Day Eight – Monday 16th November
Had a phone call this morning from the head of Ents on board. Apparently, the port agent said they should go ahead with the deck party, because he wanted it to be as ‘normal’ a day as possible for the town. I said that, whatever the port agent said, the people coming out of church may not have agreed, but he just launched into a spiel about the ethics of war in the first place and I hung up. Talk about missing the point. We sailed out past a church, you fool. The people in their praying for their compatriots to the north maybe didn’t feel like being on the receiving end of YMCA as we passed by.
And so Livorno. Well, the port guide was less than complimentary, so I wasn’t surprised to find that, after it had been bombed to bits in the war, what was built in its place was mostly ugly, utilitarian and concrete. But they are restoring some of the old buildings, and the wall around the city is mostly intact. But it’s a major port, so it’s not very pretty to look at. We were, as usual, parked in the container port, although there weren’t many containers in on a Monday morning. Just mountains of shredded bark (for biomass fuel maybe, or maybe they just mulch all their parks in winter?), concrete powder and what looked like powdered chalk – it was ‘hurt your eyes’ bright white. No idea what that is for.
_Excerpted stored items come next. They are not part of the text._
(** The pager keeps what the memory manager relies on, for its invariant on shared pages. *)
Theorem GetPage_quiet pager obj offset write : quiet (GetPage pager obj offset write).
Proof.
  unfold GetPage. apply quiet_bind; [apply quiet_ld|intros o]. apply quiet_if; [apply quiet_ret|]. apply quiet_if; [apply quiet_ret|].
  destruct (AVLTree.Find offset (pages o)); [apply quiet_ret|]. apply quiet_bind; [apply quiet_kcalloc|intros page]. apply quiet_if; [apply quiet_ret|].
  apply quiet_bind; [apply quiet_modify; by constructor|intros _]. apply quiet_bind.
  { unfold AllocatePage. apply quiet_bind; [apply quiet_machine|intros ?]. apply quiet_bind; [apply quiet_machine|intros _]. apply quiet_ret. }
  intros phys. apply quiet_bind; [apply quiet_upd_page|intros _]. apply quiet_bind; [apply quiet_upd_obj|intros _]. apply quiet_ret.
Qed.

(** The object at a pointer. *)
Definition object_at (s : @state E) (obj : Z) (o : MemoryObject) : Prop := obj <> 0 /\ objs s !! obj = Some o.

Lemma ld_obj_runs s obj o Q : object_at s obj o -> Q o s -> runs (ld_obj obj) s Q.
Proof. intros [Hn Ho] HQ. eapply runs_eq; [|exact HQ]. unfold ld_obj, ld. by rewrite (proj2 (Z.eqb_neq _ _)), Ho. Qed.

(** Every branch of the pager: offsets past the end of the object and objects without a node give nothing and change nothing; a page that is there is given again; otherwise, when there is memory for
    its description, the new page has a cleared frame and the protection of the node, and the next request for the offset gives the same page. *)
Theorem GetPage_spec pager obj offset write s o : object_at s obj o -> AVLTree.sorted (pages o) -> 0 <= offset < W64 ->
  (mo_size o <= Z.shiftr offset 12 \/ mo_pagerData o = 0 -> GetPage pager obj offset write s = Ok ((false, 0), s)) /\
  (Z.shiftr offset 12 < mo_size o -> mo_pagerData o <> 0 ->
   match AVLTree.Find offset (pages o) with
   | Some page => GetPage pager obj offset write s = Ok ((true, page), s)
   | None =>
       (kcalloc_ok (allocs s) = false -> GetPage pager obj offset write s = Ok ((false, 0), set_allocs (S (allocs s)) s)) /\
       (kcalloc_ok (allocs s) = true -> forall frame e1 e2, VMM.AllocatePage (env s) = Ok (frame, e1) -> zero_frame frame e1 = Ok (tt, e2) ->
        runs (GetPage pager obj offset write) s (fun r s' => exists page, r = (true, page) /\ env s' = e2 /\
          pgs s' !! page = Some (mkPage frame (GetDefaultProt (mo_pagerData o)) false) /\
          forall w, GetPage pager obj offset w s' = Ok ((true, page), s')))
   end).
Proof.
  intros Ho Hsort Hoff. assert (Hk : add64 (Z.shiftr offset 12) 1 = Z.shiftr offset 12 + 1).
  { rewrite Z.shiftr_div_pow2 by lia. apply add64_small. change W64 with (2 ^ 64) in *. zlia. }
  assert (Hld : ld_obj obj s = Ok (o, s)).
  { destruct Ho as [Hn Ho]. unfold ld_obj, ld. by rewrite (proj2 (Z.eqb_neq _ _)), Ho. }
  split.
  - intros Hcase. unfold GetPage, bind. rewrite Hld, Hk. destruct (Z.ltb_spec (mo_size o) (Z.shiftr offset 12 + 1)) as [|Hge]; [done|].
    destruct Hcase as [?| ->]; [lia|done].
  - intros Hlt Hpd. destruct (AVLTree.Find offset (pages o)) as [page|] eqn:Ef.
    + unfold GetPage, bind. rewrite Hld, Hk, (proj2 (Z.ltb_ge _ _)), (proj2 (Z.eqb_neq _ _)), Ef by lia. done.
    + split.
      * intros Hka. unfold GetPage, bind, kcalloc. rewrite Hld, Hk, (proj2 (Z.ltb_ge _ _)), (proj2 (Z.eqb_neq _ _)), Ef, Hka by lia. done.
      * intros Hka frame e1 e2 He1 He2. unfold GetPage. mstep. apply (ld_obj_runs s obj o); [done|].
        rewrite Hk, (proj2 (Z.ltb_ge _ _)), (proj2 (Z.eqb_neq _ _)), Ef by lia. mstep. eapply runs_eq; [unfold kcalloc; rewrite Hka; reflexivity|].
        cbn beta. rewrite (proj2 (Z.eqb_neq _ _)) by lia. unfold put_page. do 3 mstep. unfold AllocatePage, machine. mstep.
        eapply runs_eq; [cbn; rewrite He1; reflexivity|]. mstep. eapply runs_eq; [cbn; rewrite He2; reflexivity|]. mstep. mstep.
        unfold upd_page, upd. mstep. eapply runs_eq; [unfold ld; cbn; rewrite lookup_insert_eq; reflexivity|]. mstep. mstep. unfold upd_obj, upd. mstep.
        destruct Ho as [Hn Ho]. eapply runs_eq; [unfold ld; cbn; rewrite (proj2 (Z.eqb_neq _ _)), Ho by done; reflexivity|]. mstep. mstep.
        eexists. split; [reflexivity|]. split; [done|]. split; [cbn; by rewrite lookup_insert_eq|].
        intros w. unfold GetPage, bind, ld_obj, ld. cbn [objs set_objs]. rewrite (proj2 (Z.eqb_neq _ _)), lookup_insert_eq by done.
        cbn [mo_size mo_pagerData pages set_obj_pages].
        rewrite ?Hk, (proj2 (Z.ltb_ge _ _)), (proj2 (Z.eqb_neq _ _)) by lia.
        unfold AVLTree.Find, AVLTree.Insert in *. rewrite Ef. cbn [snd]. rewrite AVLTree.RB_FIND_INSERT by done. by rewrite Ef, Z.eqb_refl.
Qed.

(** When there is no free frame, the pager clears the frame at the address 0 and gives a page that lies there. *)
Theorem GetPage_no_memory pager obj offset write s o e1 e2 : object_at s obj o -> AVLTree.sorted (pages o) -> 0 <= offset < W64 ->
  Z.shiftr offset 12 < mo_size o -> mo_pagerData o <> 0 -> AVLTree.Find offset (pages o) = None -> kcalloc_ok (allocs s) = true ->
  VMM.AllocatePage (env s) = Ok (0, e1) -> zero_frame 0 e1 = Ok (tt, e2) ->
  runs (GetPage pager obj offset write) s (fun r s' => fst r = true /\ env s' = e2 /\ pg_physAddr <$> pgs s' !! snd r = Some 0).
Proof.
  intros Ho Hs Hoff Hlt Hpd Hf Hk H1 H2. destruct (GetPage_spec pager obj offset write s o Ho Hs Hoff) as [_ Hg]. specialize (Hg Hlt Hpd). rewrite Hf in Hg.
  destruct Hg as [_ Hg]. eapply runs_mono; [by eapply Hg|]. intros r s' (page & -> & He & Hp & _). split; [done|]. split; [done|]. cbn. by rewrite Hp.
Qed.
End Pager.
End TempFSPager.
There is another cruise ship in. called the Moby. No idea what line it is. It has giant Warner Bros characters painted on the side, so I’m guessing not a child-free ship. I wonder how our passengers reacted to opening their curtains this morning to find a forty-foot Daffy Duck giving them the evil eye?
One thing I have learned during this cruise is that it is considered to be winter by Mediterranean standards (although 20 in the shade and overcast is fine by me). This means that you cannot buy open toed shoes anywhere. And I mean anywhere. Even the evening shoes in the shops have closed toes. They obviously have decided that open toes are for summer only and that no one in their right minds would want to buy anything other than boots come November. They may be right, but I’m not in my right mind at the best of times, and now I’m a tourist with no sandals, so that’s not improving my mental status. In addition to which, every shoe shop sells exactly the same shoes. It’s perplexing that any of them make any money at all.
Mum and Dad went to Pisa and Florence, where mum hated taking the buggy over the cobbles and was apparently not too unhappy when it ran out of battery. She had already been tipped into the gutter by falling off a kerb, so once the battery was gone, they were more than happy to leave it with the excursions people and do the rest by taxi. I had made a list of the Must Sees, and they did all those, bar the Ponte Vecchio, so no one was disappointed with their day. Mind you, they were pretty shattered by the time they got back!
Note to self: do not go away when a friend is in the process of moving house. You don’t know which address to send the postcards to!
I seem to be just wittering now, so I’ll call it a night, I think. Tomorrow: Monaco.